Misunderstood as Western, elitist, or synonymous with leftist activism, liberalism in India has struggled to assert itself as a coherent and indigenous tradition. Yet, its principles—individual freedom, pluralism, constitutionalism, and moral reasoning—are not foreign imports. They are embedded in India’s ancient intellectual soil, refracted through colonial encounters, and periodically revived in modern political experiments. To reclaim liberalism is not to mimic the West, but to rediscover a native grammar of freedom.

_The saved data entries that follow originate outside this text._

(* ===== verification/EmulSpec.v ===== *)
(** * The emulator refines an abstract store

    The abstract store is a finite map per key space.  The basic operations of
    [kv_emulator.cpp] answer as the abstract ones do and keep the abstraction
    in step, for every sequence of commands.  The second part follows the
    count of available bytes through the operations. *)

From stdpp Require Import base numbers list gmap.
From S2P Require Import Prelude.
From S2P Require Import AdiTypes.
From S2P Require Import OrdMap.
From S2P Require Import History.
From S2P Require Import Emulator.
From S2P Require Import EmulInv.

(** ** Commands and answers *)

Inductive emul_op :=
| OStore (ks : Z) (key : kv_key) (value : kv_value) (opt : Z)
| ORetrieve (ks : Z) (key : kv_key) (opt : Z) (value : kv_value)
| ODelete (ks : Z) (key : kv_key) (opt : Z)
| OPurge (ks : Z) (opt : Z).

Inductive emul_resp :=
| RStore (r : kv_result) (consumed : Z)
| RRetrieve (r : kv_result) (value : kv_value)
| RDelete (r : kv_result) (recovered : Z)
| RPurge (r : kv_result).

(** Out parameters start at 0. *)
Definition emul_run (o : emul_op) (e : kv_emulator) : emul_resp * kv_emulator :=
  match o with
  | OStore ks key value opt =>
      let '(r, c, e') := kv_store ks key value opt 0 e in (RStore r c, e')
  | ORetrieve ks key opt value =>
      let '(r, v, e') := kv_retrieve ks key opt value e in (RRetrieve r v, e')
  | ODelete ks key opt =>
      let '(r, c, e') := kv_delete ks (Some key) opt (Some 0) e in (RDelete r (default 0 c), e')
  | OPurge ks opt => let '(r, e') := kv_purge ks opt e in (RPurge r, e')
  end.

Definition op_ok (o : emul_op) : Prop :=
  match o with
  | OStore ks key value _ => ks_ok ks /\ emul_key_ok key /\ emul_value_ok value
  | ORetrieve ks key _ value =>
      ks_ok ks /\ emul_key_ok key /\ 0 <= v_length value < 2 ^ 32 /\ 0 <= v_offset value < 2 ^ 32
  | ODelete ks key _ => ks_ok ks /\ emul_key_ok key
  | OPurge ks _ => ks_ok ks
  end.

(** ** The abstract store *)

Abbreviation bytes_map := (gmap (list byte) (list byte)).
Abbreviation astore := (list bytes_map).

Definition as_ks (ks : Z) (s : astore) : bytes_map := default ∅ (s !! Z.to_nat ks).
Definition as_update (ks : Z) (f : bytes_map -> bytes_map) (s : astore) : astore :=
  <[Z.to_nat ks := f (as_ks ks s)]> s.

Definition lenZ (l : list byte) : Z := Z.of_nat (length l).

(** What a read of [len] bytes from [off] on returns of a value [d]. *)
Definition slice (off len : Z) (d : list byte) : list byte :=
  take (Z.to_nat len) (drop (Z.to_nat off) d).

Definition spec_run (o : emul_op) (s : astore) : emul_resp * astore :=
  match o with
  | OStore ks key value opt =>
      let k := key_bytes key in
      let v := value_bytes value in
      if bool_decide (opt <> KV_STORE_OPT_DEFAULT /\ opt <> KV_STORE_OPT_IDEMPOTENT)
      then (RStore KV_ERR_OPTION_INVALID 0, s)
      else match as_ks ks s !! k with
           | Some _ =>
               if bool_decide (opt = KV_STORE_OPT_IDEMPOTENT)
               then (RStore KV_ERR_KEY_EXIST 0, s)
               else (RStore KV_SUCCESS (lenZ v), as_update ks <[k := v]> s)
           | None => (RStore KV_SUCCESS (lenZ k + lenZ v), as_update ks <[k := v]> s)
           end
  | ORetrieve ks key opt value =>
      if bool_decide (opt <> KV_RETRIEVE_OPT_DEFAULT)
      then (RRetrieve KV_ERR_OPTION_INVALID value, s)
      else match as_ks ks s !! key_bytes key with
           | None => (RRetrieve KV_ERR_KEY_NOT_EXIST value, s)
           | Some d =>
               let off := v_offset value in
               if bool_decide (off <> 0 /\ lenZ d <= off)
               then (RRetrieve KV_ERR_VALUE_OFFSET_INVALID value, s)
               else
                 let data := slice off (v_length value) d in
                 (RRetrieve (if bool_decide (v_length value < lenZ d - off)
                             then KV_ERR_BUFFER_SMALL else KV_SUCCESS)
                    (KvValue (memcpy_at 0 data <$> v_value value) (lenZ data) (lenZ d) off), s)
           end
  | ODelete ks key opt =>
      let k := key_bytes key in
      if bool_decide (opt <> KV_DELETE_OPT_DEFAULT /\ opt <> KV_DELETE_OPT_ERROR)
      then (RDelete KV_ERR_OPTION_INVALID 0, s)
      else match as_ks ks s !! k with
           | Some d => (RDelete KV_SUCCESS (lenZ k + lenZ d), as_update ks (delete k) s)
           | None => (RDelete (if bool_decide (opt = KV_DELETE_OPT_ERROR)
                               then KV_ERR_KEY_NOT_EXIST else KV_SUCCESS) 0, s)
           end
  | OPurge ks opt =>
      if bool_decide (opt <> KV_PURGE_OPT_DEFAULT)
      then (RPurge KV_ERR_OPTION_INVALID, s)
      else (RPurge KV_SUCCESS, as_update ks (fun _ => ∅) s)
  end.

(** Sequences of commands. *)
Fixpoint run_all {S} (run : emul_op -> S -> emul_resp * S) (os : list emul_op) (s : S)
    : list emul_resp * S :=
  match os with
  | [] => ([], s)
  | o :: os' => let '(r, s1) := run o s in
                let '(rs, s2) := run_all run os' s1 in (r :: rs, s2)
  end.

Definition map_of (m : emulator_map_t) : bytes_map := list_to_map m.
Definition abs (e : kv_emulator) : astore := map_of <$> m_map e.

(** ** Space *)

Definition pair_size (p : list byte * list byte) : Z := lenZ p.1 + lenZ p.2.
Definition map_used (m : emulator_map_t) : Z := foldr (fun p z => pair_size p + z) 0 m.
Definition used (e : kv_emulator) : Z := foldr (fun m z => map_used m + z) 0 (m_map e).
Lemma dequeue_nonblock (q : emul_ioqueue B) t :
  eq_shutdown q = false ->
  (qlist q = [] /\ dequeue false t false q = Done (KV_SUCCESS, None, q)) \/
  (exists c q', dequeue false t false q = Done (KV_SUCCESS, Some c, q') /\ qlist q = c :: qlist q').
Proof.
  intros Hs. destruct (qlist q) as [|c l] eqn:Hl.
  - left. split; [done|]. unfold dequeue, need_shutdown. by rewrite cb_empty_list, Hl, Hs.
  - right. unfold dequeue, need_shutdown.
    rewrite cb_empty_list, Hl, Hs, cb_front_list, Hl. simpl.
    eexists c, _. split; [reflexivity|]. simpl. by rewrite cb_pop_list, Hl.
Qed.

Lemma poll_loop_spec k t res (q : emul_ioqueue B) :
  eq_shutdown q = false -> res = KV_SUCCESS ->
  exists q', poll_loop k t res q = (KV_SUCCESS, take k (qlist q), q') /\
    qlist q' = drop k (qlist q) /\ eq_shutdown q' = false /\ eq_queinfo q' = eq_queinfo q /\
    cb_capacity (eq_queue q') = cb_capacity (eq_queue q).
Proof.
  revert q res. induction k as [|k IH]; intros q res Hs ->; cbn [poll_loop].
  - exists q. by rewrite take_0, drop_0.
  - destruct (dequeue_nonblock q t Hs) as [[Hl Hd]|(c & q1 & Hd & Hl)]; rewrite Hd, Hl.
    + destruct (IH q KV_SUCCESS Hs eq_refl) as (q' & E & H). rewrite Hl in E, H.
      exists q'. rewrite E, take_nil. by rewrite drop_nil in *.
    + destruct (dequeue_Done _ _ _ _ _ _ Hd) as (_ & _ & Hs1 & Hi1 & Hc1).
      destruct (IH q1 KV_SUCCESS Hs1 eq_refl) as (q' & E & H1 & H2 & H3 & H4).
      exists q'. rewrite E. simpl. by rewrite H1, H3, H4.
Qed.

(** Polling delivers the oldest completions, at least one if there is one. *)
Lemma poll_completion_spec t num (q : emul_ioqueue B) :
  eq_shutdown q = false -> get_type q = COMPLETION_Q_TYPE ->
  let k := Z.to_nat (poll_count num) in
  exists q', eq_poll_completion t num q =
    (if bool_decide (qlist q' = []) then KV_SUCCESS else KV_WRN_MORE,
     take k (qlist q), Z.of_nat (length (take k (qlist q))), q') /\
    qlist q' = drop k (qlist q) /\ eq_shutdown q' = false /\ eq_queinfo q' = eq_queinfo q /\
    cb_capacity (eq_queue q') = cb_capacity (eq_queue q).
Proof.
  intros Hs Ht k. unfold eq_poll_completion. rewrite Ht. simpl.
  destruct (poll_loop_spec k t KV_SUCCESS q Hs eq_refl) as (q' & E & H1 & H2 & H3 & H4).
  fold k. rewrite E. exists q'. split; [|done]. unfold is_success, eq_size.
  rewrite bool_decide_eq_true_2 by done. simpl. rewrite cb_size_list. by destruct (qlist q').
Qed.
(* ===== verification/Device.v ===== *)
(** * Devices

    [emulator/src/kv_device.cpp]: the device object with its queues and its
    namespace, the creation and removal of queues, and the entry points that
    check their arguments, build a command and put it on a submission queue.

    Handles hold pointers to objects the device owns.  A pointer to a queue is
    the id of that queue, to a namespace the id of the namespace; [None] is
    [NULL].  Following a pointer to an object that no longer exists is
    undefined in the code: the model returns [Undef]. *)

From stdpp Require Import base numbers list gmap.
From Stdlib Require Import SpecFloat.
From S2P Require Import Prelude.
From S2P Require Import AdiTypes.
From S2P Require Import EmulInv.
From S2P Require Import DeviceApi.
From S2P Require Import Namespace.
From S2P Require Import IoCmd.
From S2P Require Import Queue.
From S2P Require Import History.
From S2P Require Import Emulator.
From S2P Require Import Config.

(** ** Handles *)

Record _kv_device_handle := KvDeviceHandle { dh_devid : Z; dh_dev : option Z }.
Record _kv_queue_handle := KvQueueHandle { qh_qid : Z; qh_dev : option Z; qh_queue : option Z }.
Record _kv_namespace_handle := KvNamespaceHandle { nh_nsid : Z; nh_dev : option Z; nh_ns : option Z }.

Record kv_postprocess_function := KvPostprocess { pf_post_fn : option Z; pf_private_data : Z }.

(** ** [class kv_device_internal] *)

Record kv_device_internal (B : Type) := KvDeviceInternal {
  dev_id : Z;
  m_is_poll : bool;
  dev_capacity : Z;
  m_has_fixed_keylen : bool;
  dev_use_iops_model : bool;
  m_device_info : kv_device;
  m_device_stat : kv_device_stat;
  m_ioque_list : gmap Z (emul_ioqueue B);
  m_sq_to_cq_pairs : gmap Z Z;
  m_ns_list : gmap Z (kv_namespace_internal kvstore)
}.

Indian liberalism begins not in Locke or Mill, but in the Upanishads and the Buddhist sanghas or councils, in the dialogues of the Mahabharata and the disputations of Nalanda. The tradition of samvad—reasoned debate—was central to Indian philosophical life. Thinkers across schools of thought, from Mimamsa to Charvaka, engaged in rigorous argumentation, often across metaphysical and ethical divides. The idea that truth emerges from dialogue, not dogma, is foundational to liberal thought. Ashoka’s edicts, which call for respect across sects and the cultivation of moral virtue, reflect a proto-liberal ethos of tolerance and ethical pluralism.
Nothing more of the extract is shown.